§ **WHAT YOU NEED TO DO**:
From the line bearing "l fuel (action" down to the final line of the records below, give every line again exactly and add nothing.

§ **ENTRIES PROVIDED**:

Lemma list_length_spec fuel h l p c :
  (length l <= fuel)%nat -> seg h p l 0 -> 0 ∉ addrs l -> 0 <= c ->
  c + Z.of_nat (length l) < 2 ^ 32 ->
  length_loop fuel h (first l 0) c = Some (c + Z.of_nat (length l)).
Proof.
  revert p l c; induction fuel as [| fuel IH]; intros p l c Hf Hs H0 Hc Hov.
  - destruct l; [simpl; f_equal; lia | simpl in Hf; lia].
  - destruct l as [| [a d] l]; [simpl; f_equal; lia |]. simpl in Hs, H0 |- *.
    destruct Hs as [Ha Hs]. rewrite elem_of_cons in H0.
    rewrite bool_decide_true by (intros ->; apply H0; by left). rewrite Ha. simpl.
    cbn [length] in Hov, Hf.
    rewrite uwrap_small by lia. rewrite (IH a l); [f_equal; lia | lia | done | tauto | lia | lia].
Qed.

(** What [list_walk] computes, on the list of the data pointers. *)
Fixpoint walk {S} (action : Z -> S -> Z * S) (ds : list Z) (s : S) : Z * S :=
  match ds with
  | [] => (0, s)
  | d :: ds => let '(error, s) := action d s in
               if bool_decide (error <> 0) then (error, s) else walk action ds s
  end.

Lemma list_walk_spec {S} fuel h l p (action : Z -> S -> Z * S) s :
  (length l <= fuel)%nat -> seg h p l 0 -> 0 ∉ addrs l ->
  list_walk fuel h (first l 0) action s = Some (walk action (l.*2) s).
Proof.
  revert p l s; induction fuel as [| fuel IH]; intros p l s Hf Hs H0.
  - destruct l; [done | simpl in Hf; lia].
  - destruct l as [| [a d] l]; [done |]. simpl in Hs, H0 |- *.
    destruct Hs as [Ha Hs]. rewrite elem_of_cons in H0.
    rewrite bool_decide_true by (intros ->; apply H0; by left). rewrite Ha. simpl.
    destruct (action d s) as [err s']. case_bool_decide; [done |].
    apply (IH a); [simpl in Hf; lia | done | tauto].
Qed.

Lemma list_free_spec fuel h l p (free_data : bool) :
  (length l <= fuel)%nat -> seg h p l 0 -> NoDup (addrs l) -> 0 ∉ addrs l ->
  exists h', list_free fuel h (first l 0) free_data = Some (h', if free_data then l.*2 else []) /\
    (forall a, a ∈ addrs l -> h' !! a = None) /\ (forall a, a ∉ addrs l -> h' !! a = h !! a).
Proof.
  revert h p l; induction fuel as [| fuel IH]; intros h p l Hf Hs Hnd H0.
  - destruct l; [| simpl in Hf; lia]. exists h. split; [by destruct free_data |].
    split; [intros a Ha; by apply elem_of_nil in Ha | done].
  - destruct l as [| [b d] l].
    { exists h. split; [by destruct free_data |].
      split; [intros a Ha; by apply elem_of_nil in Ha | done]. }
    simpl in Hs, H0, Hnd |- *. destruct Hs as [Hb Hs]. apply NoDup_cons in Hnd as [Hnb Hnd].
    rewrite elem_of_cons in H0. rewrite bool_decide_true by (intros ->; apply H0; by left).
    rewrite Hb. simpl.
    destruct (IH (delete b h) b l) as (h' & E & F1 & F2);
      [simpl in Hf; lia | by apply seg_frame_delete | done | tauto |].
    rewrite E. simpl. exists h'. split; [by destruct free_data |]. split.
    + intros a. rewrite elem_of_cons. intros [-> | Ha]; [| by apply F1].
      rewrite F2 by done. apply lookup_delete_eq.
    + intros a. rewrite elem_of_cons. intros Ha. rewrite F2 by tauto.
      apply lookup_delete_ne. intros ->. tauto.
Qed.

(** ** Properties *)

Definition ex_heap : store_heap :=
  <[16 := mk_LIST 0 32 1]> (<[32 := mk_LIST 16 48 2]> (<[48 := mk_LIST 32 0 3]> ∅)).

Lemma ex_dlist : dlist ex_heap [(16, 1); (32, 2); (48, 3)].
Proof.
  split; [simpl; split_and!; vm_compute; reflexivity || done |].
  split; [by apply (bool_decide_unpack _); vm_compute |].
  apply (bool_decide_unpack _). by vm_compute.
Qed.

(** [list_add] inserts the element in front of [root] (at the start of the
    list, or in its middle when [root] points there) and [list_delete] of the
    same element restores the list: both keep the list well linked in both
    directions, return its first node and touch no other node. *)
Theorem list_add_then_delete h l1 l2 e n0 :
  dlist h (l1 ++ l2) -> (l2 = [] -> l1 = []) -> e <> 0 -> e ∉ addrs (l1 ++ l2) ->
  h !! e = Some n0 ->
  exists h1 h2, list_add h (first l2 0) e = Some (h1, e) /\
    dlist h1 (l1 ++ (e, data n0) :: l2) /\
    list_delete h1 (first (l1 ++ (e, data n0) :: l2) 0) e = Some (h2, first (l1 ++ l2) 0) /\
    dlist h2 (l1 ++ l2) /\
    forall a, a ∉ addrs (l1 ++ l2) -> a <> e -> h2 !! a = h !! a.
Proof.
  intros Hd Hl He Hf Hn. destruct (list_add_spec h l1 l2 e n0 Hd Hl He Hf Hn) as (h1 & E1 & D1 & F1).
  destruct (list_delete_spec h1 l1 e (data n0) l2 D1) as (h2 & E2 & D2 & F2).
  exists h1, h2. split_and!; try done. intros a Ha Hae. rewrite F2, F1 by done. done.
Qed.

Lemma list_add_then_delete_witness :
  exists h1 h2, list_add (<[64 := mk_LIST 7 7 4]> ex_heap) 32 64 = Some (h1, 64) /\
    dlist h1 [(16, 1); (64, 4); (32, 2); (48, 3)] /\
    list_delete h1 16 64 = Some (h2, 16) /\
    dlist h2 [(16, 1); (32, 2); (48, 3)] /\
    forall a, a ∉ addrs [(16, 1); (32, 2); (48, 3)] -> a <> 64 ->
      h2 !! a = <[64 := mk_LIST 7 7 4]> ex_heap !! a.
Proof.
  apply (list_add_then_delete (<[64 := mk_LIST 7 7 4]> ex_heap) [(16, 1)] [(32, 2); (48, 3)] 64
           (mk_LIST 7 7 4)).
  - split; [apply seg_frame; [apply (bool_decide_unpack _); by vm_compute | apply ex_dlist] | apply ex_dlist].
  - done.
  - lia.
  - apply (bool_decide_unpack _). by vm_compute.
  - vm_compute. done.
Defined.

(** [list_reverse] terminates and reverses the list in place: the heap
    holds the reversed list, well linked, and the result is its first node. *)
Theorem list_reverse_reverses h l fuel :
  dlist h l -> (length l <= fuel)%nat ->
  exists h', list_reverse fuel h (first l 0) = Some (h', first (rev l) 0) /\ dlist h' (rev l).
Proof.
  intros (Hs & Hnd & H0) Hf. unfold list_reverse.
  assert (Hp : addrs (rev l) ≡ₚ addrs l).
  { unfold addrs. rewrite <- Permutation_rev. done. }
  destruct l as [| [a d] l]; [exists h; by destruct fuel |].
  destruct (reverse_loop_spec fuel h ((a, d) :: l) []) as (h' & E & Hr).
  - done.
  - rewrite app_nil_r. by rewrite Hp.
  - rewrite app_nil_r. by rewrite Hp.
  - done.
  - done.
  - rewrite app_nil_r in *. exists h'. split.
    + destruct fuel as [| fuel]; [simpl in Hf; lia |]. cbn [reverse_loop first] in E |- *.
      assert (a <> 0) by (intros ->; apply H0; by apply elem_of_cons; left).
      rewrite bool_decide_true in E |- * by done. exact E.
    + split; [done |]. by rewrite Hp.
Qed.

Lemma list_reverse_reverses_witness :
  exists h', list_reverse 3 ex_heap 16 = Some (h', 48) /\ dlist h' [(48, 3); (32, 2); (16, 1)].
Proof.
  apply (list_reverse_reverses ex_heap [(16, 1); (32, 2); (48, 3)] 3); [exact ex_dlist | simpl; lia].
Defined.

(** Traversals of a well linked list terminate: [list_length] counts the
    nodes, [list_walk] calls the action on the data in order and returns the
    first nonzero error with the state reached, and [list_free] frees every node
    once (and, when asked, every data pointer, in order) and nothing else. *)
Theorem list_traversals {S} h l fuel (action : Z -> S -> Z * S) s free_data :
  dlist h l -> (length l <= fuel)%nat -> Z.of_nat (length l) < 2 ^ 32 ->
  list_length fuel h (first l 0) = Some (Z.of_nat (length l)) /\
  list_walk fuel h (first l 0) action s = Some (walk action (l.*2) s) /\
  exists h', list_free fuel h (first l 0) free_data = Some (h', if free_data : bool then l.*2 else []) /\
    (forall a, a ∈ addrs l -> h' !! a = None) /\ (forall a, a ∉ addrs l -> h' !! a = h !! a).
Proof.
  intros (Hs & Hnd & H0) Hf Hov. split_and!.
  - unfold list_length. by rewrite (list_length_spec fuel h l 0 0).
  - by apply (list_walk_spec fuel h l 0).
  - by apply (list_free_spec fuel h l 0).
Qed.

Lemma list_traversals_witness :
  list_walk 3 ex_heap 16 (fun d s => (if bool_decide (d = 2) then 7 else 0, s + d)) 0 = Some (7, 3).
Proof.
  refine (proj1 (proj2 (list_traversals ex_heap [(16, 1); (32, 2); (48, 3)] 3
    (fun d s => (if bool_decide (d = 2) then 7 else 0, s + d)) 0 true ex_dlist _ _)));
    simpl; lia.
Defined.

End LinkedList.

§ **ANSWER TO THIS PROBLEM**:
Theorem list_traversals {S} h l fuel (action : Z -> S -> Z * S) s free_data :
  dlist h l -> (length l <= fuel)%nat -> Z.of_nat (length l) < 2 ^ 32 ->
  list_length fuel h (first l 0) = Some (Z.of_nat (length l)) /\
  list_walk fuel h (first l 0) action s = Some (walk action (l.*2) s) /\
  exists h', list_free fuel h (first l 0) free_data = Some (h', if free_data : bool then l.*2 else []) /\
    (forall a, a ∈ addrs l -> h' !! a = None) /\ (forall a, a ∉ addrs l -> h' !! a = h !! a).
Proof.
  intros (Hs & Hnd & H0) Hf Hov. split_and!.
  - unfold list_length. by rewrite (list_length_spec fuel h l 0 0).
  - by apply (list_walk_spec fuel h l 0).
  - by apply (list_free_spec fuel h l 0).
Qed.

Lemma list_traversals_witness :
  list_walk 3 ex_heap 16 (fun d s => (if bool_decide (d = 2) then 7 else 0, s + d)) 0 = Some (7, 3).
Proof.
  refine (proj1 (proj2 (list_traversals ex_heap [(16, 1); (32, 2); (48, 3)] 3
    (fun d s => (if bool_decide (d = 2) then 7 else 0, s + d)) 0 true ex_dlist _ _)));
    simpl; lia.
Defined.

End LinkedList.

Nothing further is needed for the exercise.